Western ideological doctrines played a crucial role, and Liberalism in particular provided a way of disciplining unfree subjects and (purportedly) better preparing them for civilised self-governance. Afghanistan and Iraq became twenty-first-century laboratories for a liberal state-building premised on supposedly universal values, including individual freedom, free-market economics, democracy and strong state security institutions.
This endeavour failed, despite the lavish resources invested in it. The coalition was, after two decades, forced to withdraw in a chaotic and uncoordinated manner. Although there were many reasons for this, I argue that the deeply flawed assumptions of neoliberal interventions that engendered a legitimacy crisis were foremost among them.
Liberalism in particular provided a way of disciplining unfree subjects and (purportedly) better preparing them for civilised self-governance.
Vastly unequal power and hierarchy were imposed on relations between the official West and non-European world and this produced a sense of righteousness, embodied in an appeal to ‘universal’ norms and values. The colonial/imperial ‘civilisational mission’ was therefore reinvented, in our time, as the export of Western norms, ways of governance and, above all, democracy. This resulted in local cultures and values being viewed with indifference or even contempt. These neoliberal measures were particularly ill-advised in a country where social values and group solidarity surpass individual interests.
Even when intervening powers acknowledge local notions and practices, they co-opted them in an attempt to bestow legitimacy on exogenous political decisions.
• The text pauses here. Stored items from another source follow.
(* ===== verification/UnindentCorrect.v ===== *)
(** On which texts [unindent] returns and what it removes from them. *)

From S2P Require Import Prelude RustStd TextLines CleanTypes CleanItems DocFold.
From S2P Require Import Pruning DocPasses.

(** ** The indentation of a text *)

Lemma text_whitespace l : all_whitespace l = negb (text l).
Proof. unfold text. by rewrite negb_involutive. Qed.

Lemma indent_step_eq b1 b2 m l :
  indent_step (b1, b2, m) l =
  if text l then
    (true, b1 || b2,
     N.min (if b1 && negb b2 then usize_MAX else m) (N.of_nat (indentation l)))
  else (b1, b1 || b2, m).
Proof.
  unfold indent_step. rewrite text_whitespace.
  by destruct (text l), b1, b2.
Qed.

(** The indentation found is at most that of each line with text among [ls]. *)
Definition bounds_indents (ls : list string) (m : N) : Prop :=
  forall l, l ∈ ls -> text l = true -> (m <= N.of_nat (indentation l))%N.

Lemma bounds_nil m : bounds_indents [] m.
Proof. by intros l ?%not_elem_of_nil. Qed.

Lemma bounds_blank l ls m :
  text l = false -> bounds_indents ls m -> bounds_indents (l :: ls) m.
Proof. intros Hl Hls x [->|Hx]%elem_of_cons; [congruence|by apply Hls]. Qed.

Lemma bounds_text l ls m :
  (m <= N.of_nat (indentation l))%N -> bounds_indents ls m -> bounds_indents (l :: ls) m.
Proof. intros Hl Hls x [->|Hx]%elem_of_cons; [done|by apply Hls]. Qed.

Lemma indent_after ls : forall m,
  ((foldl indent_step (true, true, m) ls).2 <= m)%N /\
  bounds_indents ls (foldl indent_step (true, true, m) ls).2.
Proof.
  induction ls as [|l ls IH]; intros m; cbn [foldl]; [split; [done|apply bounds_nil]|].
  rewrite indent_step_eq. cbn [andb orb negb].
  destruct (text l) eqn:Hl.
  - destruct (IH (N.min m (N.of_nat (indentation l)))) as [H1 H2].
    split; [lia|]. apply bounds_text; [lia|done].
  - destruct (IH m) as [H1 H2]. split; [done|]. by apply bounds_blank.
Qed.

(** After a first line with text. *)
Lemma indent_second ls m : bounds_indents ls (foldl indent_step (true, false, m) ls).2.
Proof.
  destruct ls as [|l ls]; [apply bounds_nil|]. cbn [foldl].
  rewrite indent_step_eq. cbn [andb orb negb]. destruct (text l) eqn:Hl.
  - destruct (indent_after ls (N.min usize_MAX (N.of_nat (indentation l)))) as [H1 H2].
    apply bounds_text; [lia|done].
  - apply bounds_blank; [done|apply indent_after].
Qed.

Lemma indent_blank ls : forall b m, List.filter text ls = [] ->
  (foldl indent_step (true, b, m) ls).2 = m.
Proof.
  induction ls as [|l ls IH]; intros b m Hls; [done|]. cbn [foldl List.filter] in *.
  rewrite indent_step_eq. destruct (text l) eqn:Hl; [done|]. by apply IH.
Qed.

(** At most one line with text. *)
Lemma indent_single ls : forall m, length (List.filter text ls) <= 1 ->
  bounds_indents ls (foldl indent_step (false, false, m) ls).2.
Proof.
  induction ls as [|l ls IH]; intros m Hls; [apply bounds_nil|]. cbn [foldl List.filter] in *.
  rewrite indent_step_eq. cbn [andb orb].
  destruct (text l) eqn:Hl; cbn [length] in *; [|apply bounds_blank; auto].
  assert (Hnil : List.filter text ls = []) by (destruct (List.filter text ls); [done|cbn in Hls; lia]).
  rewrite indent_blank by done. apply bounds_text; [lia|]. intros x Hx Ht.
  assert (Hin : In x (List.filter text ls)) by (apply filter_In; by rewrite <- list_elem_of_In).
  by rewrite Hnil in Hin.
Qed.

(** Texts whose first line has text, or with one line of text. *)
Definition flat (first : bool) (n : nat) : Prop := first = true \/ n <= 1.

Lemma min_indent_bounds l ls :
  flat (text l) (length (List.filter text (l :: ls))) -> bounds_indents ls (min_indent (l :: ls)).
Proof.
  unfold min_indent. cbn [foldl List.filter]. rewrite indent_step_eq.
  cbn [andb orb]. intros Hf. destruct (text l) eqn:Hl; cbn [length] in *.
  - apply indent_second.
  - destruct Hf as [?|Hf]; [done|]. by apply indent_single.
Qed.

(** What is left of a line: the indentation [m] is cut off, white space stays. *)
Definition cut_line (m : N) (l l' : string) : Prop :=
  if text l then exists pre, l = pre +:+ l' /\ N.of_nat (String.length pre) = m /\
    N.of_nat (indentation l) = (m + N.of_nat (indentation l'))%N
  else l' = l.

Lemma str_drop_cut l : forall i, i <= indentation l ->
  exists pre, l = pre +:+ str_drop i l /\ String.length pre = i /\
    indentation l = i + indentation (str_drop i l).
Proof.
  induction l as [|c l IH]; intros [|i] Hi; cbn [str_drop indentation] in *;
    try (by exists EmptyString); try lia.
  destruct (is_indent c) eqn:Hc; [|lia]. destruct (IH i ltac:(lia)) as (pre & Hl & Hlen & Hind).
  exists (String c pre). split_and!; [simpl; by rewrite <- Hl|simpl; lia|lia].
Qed.

Lemma unindent_line_returns m l :
  str_utf8 l -> has_newline l = false -> (text l = true -> m <= N.of_nat (indentation l))%N ->
  returns (unindent_line m l) (fun l' => cut_line m l l' /\ text l' = text l /\
    has_newline l' = false /\ str_utf8 l').
Proof.
  intros Hu Hn Hm. unfold unindent_line, cut_line. rewrite text_whitespace.
  destruct (text l) eqn:Hl; cbn [negb]; [|by apply returns_ret].
  specialize (Hm eq_refl). pose proof (indentation_length l) as Hlen.
  destruct (N.leb_spec m (N.of_nat (String.length l))); [|lia].
  assert (Hi : N.to_nat m <= indentation l) by lia.
  pose proof (drop_utf8 l (N.to_nat m) Hi Hu) as Hd.
  unfold str_slice_from. rewrite (utf8_not_inside _ Hd).
  destruct (Nat.leb_spec (N.to_nat m) (String.length l)); [|lia]. cbn [andb negb].
  apply returns_ret. destruct (str_drop_cut l _ Hi) as (pre & Hpre & Hlp & Hind).
  split_and!; [|by unfold text; rewrite drop_indentation| |done].
  - exists pre. split_and!; [done|lia|lia].
  - rewrite Hpre in Hn. by apply has_newline_suffix in Hn.
Qed.

(** What [unindent] returns, line by line. *)
Definition unindented (s s' : string) : Prop :=
  match lines s with
  | first :: rest => exists rest', s' = join nl (trim_start first :: rest') /\
      Forall2 (cut_line (min_indent (lines s))) rest rest'
  | [] => s' = s
  end.

Lemma Forall2_codomain {A B} (R : A -> B -> Prop) (P : B -> Prop) l l' :
  (forall x y, R x y -> P y) -> Forall2 R l l' -> Forall P l'.
Proof. intros HP. induction 1; constructor; eauto. Qed.

Lemma Forall2_length_filter (rest rest' : list string) :
  Forall2 (fun l l' => text l' = text l) rest rest' ->
  length (List.filter text rest') = length (List.filter text rest).
Proof.
  induction 1 as [|l l' rest rest' Hl _ IH]; [done|]. cbn. rewrite Hl.
  destruct (text l); cbn; by rewrite IH.
Qed.

Lemma text_trim l : text (trim_start l) = text l.
Proof. unfold text. by rewrite all_whitespace_trim. Qed.

Lemma unindent_returns s :
  str_utf8 s -> flat (text_first s) (texts s) ->
  returns (unindent s) (fun s' => unindented s s' /\ str_utf8 s' /\
    text_first s' = text_first s /\ texts s' = texts s).
Proof.
  intros Hu Hf. destruct (lines_spec s) as [Hn Hfirst].
  pose proof (lines_newlines s) as Hnl. pose proof (lines_utf8 s Hu) as Hul.
  unfold unindented, unindent. destruct (lines s) as [|first rest] eqn:Hls.
  { apply returns_ret. done. }
  rewrite Forall_cons in Hnl, Hul. destruct Hnl as [Hnf Hnr], Hul as [Huf Hur].
  rewrite Hfirst, Hn in Hf. apply min_indent_bounds in Hf.
  set (m := min_indent (first :: rest)) in *. eapply returns_bind.
  - apply (map_loop_returns _ (fun l l' => cut_line m l l' /\ text l' = text l /\
      has_newline l' = false /\ str_utf8 l')).
    intros l Hl. rewrite Forall_forall in Hnr, Hur.
    apply unindent_line_returns; auto.
  - intros rest' Hall. apply returns_ret.
    assert (Hsplit : split_str (join nl (trim_start first :: rest')) nl = trim_start first :: rest').
    { apply split_join; [done|]. constructor.
      - destruct (trim_start_suffix first) as [pre Hpre]. rewrite Hpre in Hnf.
        by apply has_newline_suffix in Hnf.
      - eapply Forall2_codomain; [|exact Hall]. by intros ? ? (_ & _ & ? & _). }
    split_and!.
    + exists rest'. split; [done|]. eapply Forall2_impl; [exact Hall|]. by intros ? ? (? & _).
    + apply join_utf8. constructor; [by apply trim_start_utf8|].
      eapply Forall2_codomain; [|exact Hall]. by intros ? ? (_ & _ & _ & ?).
    + unfold text_first at 1. by rewrite Hsplit, text_trim.
    + unfold texts at 1. rewrite Hsplit, Hn. cbn [List.filter]. rewrite text_trim.
      assert (Hlen : length (List.filter text rest') = length (List.filter text rest)).
      { apply Forall2_length_filter. eapply Forall2_impl; [exact Hall|]. by intros ? ? (_ & ? & _). }
      destruct (text first); cbn [length]; by rewrite Hlen.
Qed.

(** ** Texts *)

(** The tests of the source. *)
Lemma unindent_tests :
  let text ls := join nl ls in
  let tab := String (Ascii.ascii_of_nat 9) EmptyString in
  unindent (text ["    line1"; "    line2"]) = Ret (text ["line1"; "line2"]) /\
  unindent (text ["    line1"; ""; "    line2"]) = Ret (text ["line1"; ""; "line2"]) /\
  unindent (text ["    line1"; ""; "        line2"]) = Ret (text ["line1"; ""; "    line2"]) /\
  unindent (text ["line1"; "    line2"]) = Ret (text ["line1"; "line2"]) /\
  unindent (text ["line1"; ""; "    line2"]) = Ret (text ["line1"; ""; "    line2"]) /\
  unindent (text [tab +:+ "line1"; tab +:+ "line2"]) = Ret (text ["line1"; "line2"]) /\
  unindent (text [tab +:+ "    line1"; tab +:+ "    line2"]) = Ret (text ["line1"; "line2"]) /\
  unindent (text ["    " +:+ tab +:+ "line1"; "    " +:+ tab +:+ "line2"])
    = Ret (text ["line1"; "line2"]) /\
  unindent (text [tab +:+ "    line1  "; tab +:+ "    line2"]) = Ret (text ["line1  "; "line2"]).
Proof. vm_compute. by split_and!. Qed.

(** ** Properties *)

(** C20: [unindent] never panics on a text whose first line is not blank, or with one line
    that is not blank. It trims the first line, keeps the blank ones, and takes the same
    number of bytes, spaces and tabs only, from the front of each of the others. *)
Theorem texts_are_unindented (s : string) (Hutf8 : str_utf8 s)
    (Hflat : flat (text_first s) (texts s)) :
  returns (unindent s) (fun s' => unindented s s' /\ str_utf8 s' /\
    text_first s' = text_first s /\ texts s' = texts s).
Proof. by apply unindent_returns. Qed.

Lemma texts_are_unindented_witness :
  unindented (join nl [" a"; "   b"; "  c"]) (join nl ["a"; " b"; "c"]) /\
  min_indent [" a"; "   b"; "  c"] = 2%N.
Proof.
  pose proof (texts_are_unindented (join nl [" a"; "   b"; "  c"]) ltac:(vm_compute; reflexivity)
    ltac:(left; vm_compute; reflexivity)) as Hr.
  assert (Heq : unindent (join nl [" a"; "   b"; "  c"]) = Ret (join nl ["a"; " b"; "c"]))
    by (vm_compute; reflexivity).
  rewrite Heq in Hr. destruct Hr as [Hu _]. split; [exact Hu|]. vm_compute. reflexivity.
Defined.

Lemma unindent_text_line l k :
  text l = true ->
  unindent_line (N.of_nat k) l =
  if (k <=? String.length l) && negb (inside_char (str_drop k l)) then Ret (str_drop k l)
  else Panicked.
Proof.
  intros Hl. unfold unindent_line, str_slice_from. rewrite text_whitespace, Hl, Nnat.Nat2N.id.
  cbn [negb]. destruct (Nat.leb_spec k (String.length l));
    destruct (N.leb_spec (N.of_nat k) (N.of_nat (String.length l))); done || lia.
Qed.

Lemma without_text : text EmptyString = false.
Proof. done. Qed.

Lemma lines_blank_first x y :
  text y = true -> has_newline x = false -> has_newline y = false ->
  without_cr x = x -> without_cr y = y -> lines (nl +:+ x +:+ nl +:+ y) = [EmptyString; x; y].
Proof.
  intros Hy Hnx Hny Hcx Hcy. unfold lines, split_terminator.
  assert (Hs : split_str (nl +:+ x +:+ nl +:+ y) nl = [EmptyString; x; y]).
  { change (nl +:+ x +:+ nl +:+ y) with (EmptyString +:+ nl +:+ (x +:+ nl +:+ y)).
    by rewrite !split_nl_app, !split_line. }
  rewrite Hs. rewrite bool_decide_eq_false_2.
  - cbn. by rewrite Hcx, Hcy.
  - intros [= ->]. by rewrite without_text in Hy.
Qed.

(** C40: behind a blank first line the indentation of the first line with text is ignored
    when the next one has text too, although that line is not trimmed but cut: [unindent]
    takes the indentation of the other line from it. When this is more than its own it
    loses text, and when it is more than its length, or ends inside a character, rustdoc
    panics. *)
Theorem blank_first_line_is_mishandled (x y : string)
    (Hx : text x = true) (Hy : text y = true) (Hutf8 : str_utf8 y)
    (Hlines : has_newline x = false /\ has_newline y = false)
    (Hcr : without_cr x = x /\ without_cr y = y)
    (Hlen : (N.of_nat (indentation y) <= usize_MAX)%N) :
  unindent (nl +:+ x +:+ nl +:+ y) =
  if (indentation y <=? String.length x) && negb (inside_char (str_drop (indentation y) x))
  then Ret (nl +:+ str_drop (indentation y) x +:+ nl +:+ str_drop (indentation y) y)
  else Panicked.
Proof.
  unfold unindent. rewrite (lines_blank_first x y) by tauto.
  assert (Hm : min_indent [EmptyString; x; y] = N.of_nat (indentation y)).
  { unfold min_indent. cbn [foldl]. rewrite indent_step_eq, without_text.
    cbn [orb andb negb]. rewrite indent_step_eq, Hx. cbn [orb andb negb].
    rewrite indent_step_eq, Hy. cbn [orb andb negb snd]. lia. }
  rewrite Hm. cbn [map_loop]. rewrite (unindent_text_line x), (unindent_text_line y) by done.
  assert ((indentation y <=? String.length y) = true) as -> by apply Nat.leb_le, indentation_length.
  rewrite (utf8_not_inside _ (drop_utf8 y _ ltac:(done) Hutf8)). cbn [andb negb].
  by destruct ((indentation y <=? String.length x) && _).
Qed.

Lemma blank_first_line_is_mishandled_witness :
  unindent (nl +:+ " a" +:+ nl +:+ "     b") = Panicked /\
  unindent (nl +:+ " abcd" +:+ nl +:+ "   b") = Ret (nl +:+ "cd" +:+ nl +:+ "b").
Proof.
  split.
  - rewrite (blank_first_line_is_mishandled " a" "     b"); by vm_compute.
  - rewrite (blank_first_line_is_mishandled " abcd" "   b"); by vm_compute.
Defined.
Consider, for example, the US-led coalition’s adaptation of the Afghani jirga practice, and specifically its use of the elders’ assembly as a decision-making framework to resolve disputes within local communities.
In 2002, it was expanded at the national level into an emergency Loya Jirga. While jirga is a consensus-based practice in its native Afghani culture, the lead nations (the US, UK, Germany and Italy) misleadingly presented it as a manifestation of democracy and turned it into a voting system and a way to bestow a semblance of legitimacy over unpopular parameters set by Western actors and Afghani warlords and human rights violators at the 2001 Bonn Conference.
These neoliberal measures were particularly ill-advised in a country where social values and group solidarity surpass individual interests.
In subsequent years, the local population was largely excluded from externally funded, designed and implemented state building projects that did not respond to the country’s specific cultural or economic needs. For example, large parts of the funds committed to projects flowed back to donor countries in the forms of consultancy fees and profits, as observed by Thomas Barfield, the American social anthropologist who conducted extensive ethnographic fieldwork among pastoral nomads in northern Afghanistan in the mid-1970s.